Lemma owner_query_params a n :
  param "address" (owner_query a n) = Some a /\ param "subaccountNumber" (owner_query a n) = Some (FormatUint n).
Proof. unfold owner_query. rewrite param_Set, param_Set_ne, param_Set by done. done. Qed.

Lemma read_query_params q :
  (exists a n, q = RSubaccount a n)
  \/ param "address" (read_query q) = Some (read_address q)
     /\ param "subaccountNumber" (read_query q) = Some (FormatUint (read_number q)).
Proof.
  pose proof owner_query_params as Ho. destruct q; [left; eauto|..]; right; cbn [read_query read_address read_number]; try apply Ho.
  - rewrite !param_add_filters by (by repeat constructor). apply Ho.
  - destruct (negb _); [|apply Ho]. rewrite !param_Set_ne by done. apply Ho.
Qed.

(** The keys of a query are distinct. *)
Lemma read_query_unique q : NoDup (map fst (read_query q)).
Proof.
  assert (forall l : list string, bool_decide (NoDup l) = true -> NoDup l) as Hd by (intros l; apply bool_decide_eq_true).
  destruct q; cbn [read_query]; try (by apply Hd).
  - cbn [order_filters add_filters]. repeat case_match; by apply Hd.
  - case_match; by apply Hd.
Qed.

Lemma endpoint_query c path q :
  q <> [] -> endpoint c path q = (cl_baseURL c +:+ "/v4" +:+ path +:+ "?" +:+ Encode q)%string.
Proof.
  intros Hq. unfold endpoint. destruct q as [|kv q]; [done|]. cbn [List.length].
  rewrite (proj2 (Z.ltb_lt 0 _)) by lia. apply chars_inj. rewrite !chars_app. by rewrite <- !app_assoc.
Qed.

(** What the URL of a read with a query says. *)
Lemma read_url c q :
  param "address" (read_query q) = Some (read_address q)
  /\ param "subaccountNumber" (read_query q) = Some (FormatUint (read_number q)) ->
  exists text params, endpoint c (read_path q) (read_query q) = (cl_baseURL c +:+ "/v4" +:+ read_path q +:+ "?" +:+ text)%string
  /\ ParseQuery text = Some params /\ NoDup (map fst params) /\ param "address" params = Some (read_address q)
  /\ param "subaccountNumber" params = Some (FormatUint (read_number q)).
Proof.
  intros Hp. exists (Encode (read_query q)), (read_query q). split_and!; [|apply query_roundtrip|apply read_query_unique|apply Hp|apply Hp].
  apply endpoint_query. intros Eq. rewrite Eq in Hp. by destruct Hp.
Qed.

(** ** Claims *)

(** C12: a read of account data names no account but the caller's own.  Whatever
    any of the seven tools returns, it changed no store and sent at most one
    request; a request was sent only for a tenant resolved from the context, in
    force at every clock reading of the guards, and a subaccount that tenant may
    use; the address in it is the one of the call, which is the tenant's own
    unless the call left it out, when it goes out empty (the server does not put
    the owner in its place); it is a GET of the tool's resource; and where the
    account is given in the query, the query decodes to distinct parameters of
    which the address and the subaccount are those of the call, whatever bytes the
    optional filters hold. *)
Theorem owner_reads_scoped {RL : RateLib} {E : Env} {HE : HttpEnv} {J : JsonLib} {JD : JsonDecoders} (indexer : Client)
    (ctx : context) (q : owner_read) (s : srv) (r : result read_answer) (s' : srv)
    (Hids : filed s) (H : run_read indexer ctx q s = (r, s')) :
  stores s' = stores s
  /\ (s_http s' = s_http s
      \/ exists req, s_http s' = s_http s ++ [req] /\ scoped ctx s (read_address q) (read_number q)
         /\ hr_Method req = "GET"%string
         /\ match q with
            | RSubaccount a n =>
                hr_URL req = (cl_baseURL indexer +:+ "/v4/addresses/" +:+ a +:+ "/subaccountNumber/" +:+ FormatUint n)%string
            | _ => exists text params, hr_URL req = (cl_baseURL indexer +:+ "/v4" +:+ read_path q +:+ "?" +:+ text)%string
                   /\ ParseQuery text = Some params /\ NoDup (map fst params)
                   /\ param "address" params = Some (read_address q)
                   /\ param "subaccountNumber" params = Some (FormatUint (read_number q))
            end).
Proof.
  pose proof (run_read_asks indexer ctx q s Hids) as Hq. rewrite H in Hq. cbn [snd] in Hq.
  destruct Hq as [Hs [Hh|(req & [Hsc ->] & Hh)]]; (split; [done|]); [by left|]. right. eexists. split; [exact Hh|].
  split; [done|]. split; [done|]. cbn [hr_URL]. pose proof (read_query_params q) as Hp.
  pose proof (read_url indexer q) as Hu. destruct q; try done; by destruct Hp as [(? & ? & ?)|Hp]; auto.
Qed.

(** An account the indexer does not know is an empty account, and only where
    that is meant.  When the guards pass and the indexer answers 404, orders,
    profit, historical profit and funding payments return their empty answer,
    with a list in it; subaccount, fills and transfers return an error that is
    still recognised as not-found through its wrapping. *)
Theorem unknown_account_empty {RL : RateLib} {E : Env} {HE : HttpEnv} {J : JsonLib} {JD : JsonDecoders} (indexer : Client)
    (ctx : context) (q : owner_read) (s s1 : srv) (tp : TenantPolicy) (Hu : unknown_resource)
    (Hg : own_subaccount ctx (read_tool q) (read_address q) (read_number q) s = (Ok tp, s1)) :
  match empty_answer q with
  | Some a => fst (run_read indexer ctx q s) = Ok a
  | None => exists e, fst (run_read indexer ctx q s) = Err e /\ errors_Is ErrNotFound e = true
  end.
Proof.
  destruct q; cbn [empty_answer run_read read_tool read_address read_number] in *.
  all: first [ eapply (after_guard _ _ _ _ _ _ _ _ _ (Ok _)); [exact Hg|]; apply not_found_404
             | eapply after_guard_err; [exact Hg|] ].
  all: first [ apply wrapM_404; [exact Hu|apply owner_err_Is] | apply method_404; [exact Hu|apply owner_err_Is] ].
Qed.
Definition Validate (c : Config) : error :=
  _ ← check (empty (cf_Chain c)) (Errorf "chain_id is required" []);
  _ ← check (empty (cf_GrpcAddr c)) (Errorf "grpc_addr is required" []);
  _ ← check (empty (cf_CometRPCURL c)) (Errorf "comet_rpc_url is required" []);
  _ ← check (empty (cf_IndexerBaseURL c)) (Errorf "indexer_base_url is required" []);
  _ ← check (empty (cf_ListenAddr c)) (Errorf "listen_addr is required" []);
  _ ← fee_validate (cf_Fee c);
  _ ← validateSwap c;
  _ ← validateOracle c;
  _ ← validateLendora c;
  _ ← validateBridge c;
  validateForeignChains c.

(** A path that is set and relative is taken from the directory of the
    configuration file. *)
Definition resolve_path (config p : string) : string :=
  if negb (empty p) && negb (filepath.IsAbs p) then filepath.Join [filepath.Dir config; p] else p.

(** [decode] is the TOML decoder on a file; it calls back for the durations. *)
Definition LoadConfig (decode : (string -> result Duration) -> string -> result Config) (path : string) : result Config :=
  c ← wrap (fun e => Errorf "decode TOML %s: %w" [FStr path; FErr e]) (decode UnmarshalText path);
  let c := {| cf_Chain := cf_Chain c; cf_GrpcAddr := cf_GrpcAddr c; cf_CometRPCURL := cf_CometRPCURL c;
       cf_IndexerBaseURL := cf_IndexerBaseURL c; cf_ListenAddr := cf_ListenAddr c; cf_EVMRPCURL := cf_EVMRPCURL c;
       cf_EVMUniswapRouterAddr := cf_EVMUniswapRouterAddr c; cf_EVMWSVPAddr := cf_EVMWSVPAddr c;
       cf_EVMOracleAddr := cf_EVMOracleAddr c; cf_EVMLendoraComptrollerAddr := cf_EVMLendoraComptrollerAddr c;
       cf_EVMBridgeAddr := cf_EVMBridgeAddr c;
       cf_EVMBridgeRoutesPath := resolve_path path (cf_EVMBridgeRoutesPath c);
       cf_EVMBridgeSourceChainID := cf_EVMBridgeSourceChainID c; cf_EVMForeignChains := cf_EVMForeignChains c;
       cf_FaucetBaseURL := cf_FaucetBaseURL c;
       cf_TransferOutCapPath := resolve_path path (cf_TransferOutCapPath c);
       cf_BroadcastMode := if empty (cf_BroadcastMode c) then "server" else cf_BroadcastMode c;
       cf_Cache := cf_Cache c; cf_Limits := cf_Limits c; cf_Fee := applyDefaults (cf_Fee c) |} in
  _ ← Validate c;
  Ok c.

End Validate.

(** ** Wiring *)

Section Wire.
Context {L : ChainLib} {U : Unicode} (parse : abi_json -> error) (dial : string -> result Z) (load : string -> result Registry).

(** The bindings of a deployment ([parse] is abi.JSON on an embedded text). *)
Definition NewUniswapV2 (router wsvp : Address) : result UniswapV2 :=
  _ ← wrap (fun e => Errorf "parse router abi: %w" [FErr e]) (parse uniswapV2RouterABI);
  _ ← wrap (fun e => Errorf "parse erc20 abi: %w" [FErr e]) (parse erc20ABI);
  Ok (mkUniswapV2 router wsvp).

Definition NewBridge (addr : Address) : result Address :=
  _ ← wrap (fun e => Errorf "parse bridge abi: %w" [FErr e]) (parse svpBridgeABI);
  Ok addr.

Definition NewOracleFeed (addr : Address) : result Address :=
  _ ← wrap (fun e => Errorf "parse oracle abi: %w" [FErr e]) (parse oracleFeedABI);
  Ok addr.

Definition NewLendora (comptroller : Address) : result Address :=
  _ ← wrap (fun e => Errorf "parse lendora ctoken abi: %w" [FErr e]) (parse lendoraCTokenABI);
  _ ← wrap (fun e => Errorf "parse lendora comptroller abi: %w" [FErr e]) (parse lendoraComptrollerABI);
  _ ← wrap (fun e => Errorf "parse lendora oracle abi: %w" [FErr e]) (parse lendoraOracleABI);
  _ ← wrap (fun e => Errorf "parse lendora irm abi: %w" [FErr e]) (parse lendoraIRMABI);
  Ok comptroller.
::::
◆ EXERCISE DESCRIPTION
Starting with the line above that holds "(read_number q)) ->" and stopping with the line that holds "any of the seven", reproduce each line exactly, omitting all other lines.

◆ RESULT FOR THIS TASK
  /\ param "subaccountNumber" (read_query q) = Some (FormatUint (read_number q)) ->
  exists text params, endpoint c (read_path q) (read_query q) = (cl_baseURL c +:+ "/v4" +:+ read_path q +:+ "?" +:+ text)%string
  /\ ParseQuery text = Some params /\ NoDup (map fst params) /\ param "address" params = Some (read_address q)
  /\ param "subaccountNumber" params = Some (FormatUint (read_number q)).
Proof.
  intros Hp. exists (Encode (read_query q)), (read_query q). split_and!; [|apply query_roundtrip|apply read_query_unique|apply Hp|apply Hp].
  apply endpoint_query. intros Eq. rewrite Eq in Hp. by destruct Hp.
Qed.

(** ** Claims *)

(** C12: a read of account data names no account but the caller's own.  Whatever
    any of the seven tools returns, it changed no store and sent at most one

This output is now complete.